Dal primo giorno, e le numerose lettere da me scritte ne sono una prova inconfutabile, ho sempre detto che non mi sarei sottratto a nessuna responsabilità, ma che se qualche responsabilità mi si fosse voluta addebitare, essa avrebbe dovuto essere contestata nelle sedi opportune. Perché questa è la differenza tra lo stato di diritto e il far west in cui impera la calunnia e l’insinuazione.

Questo è quanto non posso che ribadire in questa sede. Se qualche responsabilità mi si vuole addebitare, non c’è bisogno di percorrere vie traverse. E’ sufficiente chiamarmi a rispondere.

Come scrissi nella mia lettera di insediamento da Dirigente del Tribunale, nutro un affetto e una riconoscenza sincera nei confronti della Repubblica di San Marino, maturati specialmente come componente del Collegio Garante, prima, e come Presidente dopo. Continuo a ritenere che rimango molto più in debito che in credito verso il Paese.

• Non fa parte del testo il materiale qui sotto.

(* ===== verification/RateLimiter.v ===== *)
(** * Rate limiter of the enrollment endpoint

    crates/pact-journal/src/rate_limiter.rs: token buckets on 64-bit floats,
    one for all sources and one per source address. Instants are
    nanoseconds; [duration_since] saturates at zero. *)

From S2P Require Import Prelude Float64 Types.
From stdpp Require Import options.

Record Bucket := { tokens : f64; max_tokens : f64; refill_rate : f64; last_refill : Z }.

Definition bucket_new (now : Z) (max_per_minute : f64) : Bucket :=
  {| tokens := max_per_minute; max_tokens := max_per_minute; refill_rate := F64.div max_per_minute (F64.of_Z 60);
     last_refill := now |}.

Definition duration_since (later earlier : Z) : Z := Z.max 0 (later - earlier).
Definition as_secs_f64 (d : Z) : f64 :=
  F64.add (F64.of_Z (d `div` 1000000000)) (F64.div (F64.of_Z (d `mod` 1000000000)) (F64.of_Z 1000000000)).

Definition bucket_try_acquire (now : Z) (b : Bucket) : Bucket * bool :=
  let elapsed := as_secs_f64 (duration_since now (last_refill b)) in
  let refilled := F64.min (F64.mul_add elapsed (refill_rate b) (tokens b)) (max_tokens b) in
  let take := F64.ge refilled F64.one in
  ({| tokens := if take then F64.sub refilled F64.one else refilled; max_tokens := max_tokens b;
      refill_rate := refill_rate b; last_refill := now |}, take).

(** Addresses are strings. *)
Record RateLimiter := { global : Bucket; per_ip : gmap string Bucket; per_ip_max : f64 }.

Definition limiter_new (now : Z) (global_per_minute : N) : RateLimiter :=
  let global_max := F64.of_N global_per_minute in
  {| global := bucket_new now global_max; per_ip := ∅;
     per_ip_max := F64.max (F64.div global_max (F64.of_Z 10)) (F64.of_Z 5) |}.

Definition try_acquire (now : Z) (l : RateLimiter) : RateLimiter * bool :=
  let '(g, ok) := bucket_try_acquire now (global l) in
  ({| global := g; per_ip := per_ip l; per_ip_max := per_ip_max l |}, ok).

Definition try_acquire_for_ip (now : Z) (ip : string) (l : RateLimiter) : RateLimiter * bool :=
  let '(g, ok) := bucket_try_acquire now (global l) in
  if negb ok then ({| global := g; per_ip := per_ip l; per_ip_max := per_ip_max l |}, false)
  else
    let '(b, ok_ip) := bucket_try_acquire now (default (bucket_new now (per_ip_max l)) (per_ip l !! ip)) in
    ({| global := g; per_ip := <[ip := b]> (per_ip l); per_ip_max := per_ip_max l |}, ok_ip).

Definition limiter_cleanup_stale (now : Z) (l : RateLimiter) : RateLimiter :=
  {| global := global l;
     per_ip := filter (λ kv, (duration_since now (last_refill kv.2) `div` 1000000000 < 300)%Z) (per_ip l);
     per_ip_max := per_ip_max l |}.

(** ** Theorems *)

(** [n] calls at the same instant and their verdicts. *)
Fixpoint burst (now : Z) (n : nat) (l : RateLimiter) : RateLimiter * list bool :=
  match n with
  | O => (l, [])
  | S n' => let '(l1, v) := try_acquire now l in let '(l2, vs) := burst now n' l1 in (l2, v :: vs)
  end.

Definition filled (now : Z) (k : N) : RateLimiter :=
  {| global := {| tokens := F64.of_N k; max_tokens := F64.of_N 100; refill_rate := F64.div (F64.of_N 100) (F64.of_Z 60);
                  last_refill := now |};
     per_ip := ∅; per_ip_max := F64.max (F64.div (F64.of_N 100) (F64.of_Z 10)) (F64.of_Z 5) |}.

Lemma same_instant now : duration_since now now = 0%Z.
Proof. unfold duration_since. lia. Qed.

(** With [k] tokens left, one call at the same instant. *)
Lemma filled_step now k :
  (k <= 100)%N → try_acquire now (filled now k) = if (k =? 0)%N then (filled now 0, false) else (filled now (k - 1), true).
Proof.
  intros Hk. unfold try_acquire, bucket_try_acquire, filled. cbn [global tokens max_tokens refill_rate last_refill per_ip per_ip_max].
  rewrite same_instant. revert k Hk.
  assert (Hall : Forall (λ k : N,
    (let refilled := F64.min (F64.mul_add (as_secs_f64 0) (F64.div (F64.of_N 100) (F64.of_Z 60)) (F64.of_N k)) (F64.of_N 100) in
     (if F64.ge refilled F64.one then F64.sub refilled F64.one else refilled, F64.ge refilled F64.one)) =
    (F64.of_N (k - 1), negb (k =? 0)%N)) (N.of_nat <$> seq 0 101)).
  { apply Forall_fmap. repeat (constructor; [vm_compute; reflexivity|]). constructor. }
  intros k Hk. rewrite Forall_forall in Hall. specialize (Hall k). cbn zeta in Hall.
  assert (Hin : k ∈ N.of_nat <$> seq 0 101).
  { apply list_elem_of_fmap. exists (N.to_nat k). split; [lia|]. apply elem_of_seq. lia. }
  specialize (Hall Hin). apply pair_eq in Hall as [H1 H2]. cbn zeta. rewrite H1, H2.
  destruct (N.eqb_spec k 0) as [->|]; done.
Qed.

(** The journal's limiter of 100 enrollments a minute admits exactly 100
    of any number of calls that arrive at once: the first ones. *)
Theorem burst_admits_hundred now n :
  (burst now n (limiter_new now 100)).2 = replicate (min n 100) true ++ replicate (n - 100) false.
Proof.
  assert (Hgo : ∀ n k, (k <= 100)%N →
    (burst now n (filled now k)).2 = replicate (min n (N.to_nat k)) true ++ replicate (n - N.to_nat k) false).
  { clear n. induction n as [|n IH]; intros k Hk; [done|]. cbn [burst]. rewrite filled_step by done.
    destruct (N.eqb_spec k 0) as [->|Hne].
    - specialize (IH 0%N ltac:(lia)). destruct (burst now n (filled now 0)) as [l vs]. simpl in *. rewrite IH.
      by rewrite Nat.min_0_r, Nat.sub_0_r.
    - specialize (IH (k - 1)%N ltac:(lia)). destruct (burst now n (filled now (k - 1))) as [l vs]. simpl in *. rewrite IH.
      replace (N.to_nat k) with (S (N.to_nat (k - 1))) by lia. done. }
  apply (Hgo n 100%N). lia.
Qed.

(** A source over its own limit uses up the global budget: a call that
    the per-address bucket refuses takes the same token from the global
    bucket as one that is admitted. *)
Theorem refused_ip_drains_global now ip l l' ok :
  try_acquire_for_ip now ip l = (l', ok) → global l' = (bucket_try_acquire now (global l)).1.
Proof.
  unfold try_acquire_for_ip. destruct (bucket_try_acquire now (global l)) as [g []]; simpl.
  - intros [= <- _]. done.
  - by intros [= <- _].
Qed.

(** Cleaning up forgets exactly the addresses that were not seen for
    five minutes, and keeps the buckets of the others. *)
Theorem cleanup_forgets_stale now l ip b :
  per_ip (limiter_cleanup_stale now l) !! ip = Some b ↔
  per_ip l !! ip = Some b ∧ (now - last_refill b < 300 * 1000000000)%Z.
Proof.
  unfold limiter_cleanup_stale, duration_since. cbn [per_ip]. rewrite map_lookup_filter_Some. simpl.
  split; intros [H1 H2]; (split; [done|]).
  - pose proof (Z.div_mod (0 `max` (now - last_refill b)) 1000000000).
    pose proof (Z.mod_pos_bound (0 `max` (now - last_refill b)) 1000000000). lia.
  - apply Z.div_lt_upper_bound; lia.
Qed.

Module LimiterSample.
(** An address that used up its ten calls. *)
Definition exhausted : RateLimiter :=
  Nat.iter 10 (λ l, (try_acquire_for_ip 0 "10.0.0.1" l).1) (limiter_new 0 100).
End LimiterSample.
Import LimiterSample.

Lemma refused_ip_drains_global_witness :
  (try_acquire_for_ip 0 "10.0.0.1" exhausted).2 = false ∧
  tokens (global (try_acquire_for_ip 0 "10.0.0.1" exhausted).1) = F64.of_N 89.
Proof.
  split; [vm_compute; reflexivity|].
  rewrite (refused_ip_drains_global 0 "10.0.0.1" exhausted (try_acquire_for_ip 0 "10.0.0.1" exhausted).1
    (try_acquire_for_ip 0 "10.0.0.1" exhausted).2); [vm_compute; reflexivity|apply surjective_pairing].
Defined.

Ho avuto l’opportunità di seguire e concorrere all’impegnativo sforzo compiuto dalle istituzioni della Repubblica negli ultimi anni, per procedere sulla strada delle grandi liberal-democrazie, tipiche del costituzionalismo e dello Stato di diritto, equilibrando il peso reciproco dei differenti poteri dello Stato.

E non penserei mai, nemmeno in questa occasione, e malgrado le somiglianze oggettive, che si possano mai adottare metodi tipici degli stati autoritari in cui le personalità scomode vengono colpite nella dimensione privata (quale che essa sia) non potendosi abbatterle sotto il profilo della funzione pubblica da essi ricoperta.

Ma proprio perché non credo questo, non posso cedere al rischio che qualcuno pensi che io mi voglia sottrarre, nelle sedi opportune, a possibili contestazioni legittime (anche se infondate) del mio operato, fuggendo solo per qualche disagio determinatosi nella mia sfera privata.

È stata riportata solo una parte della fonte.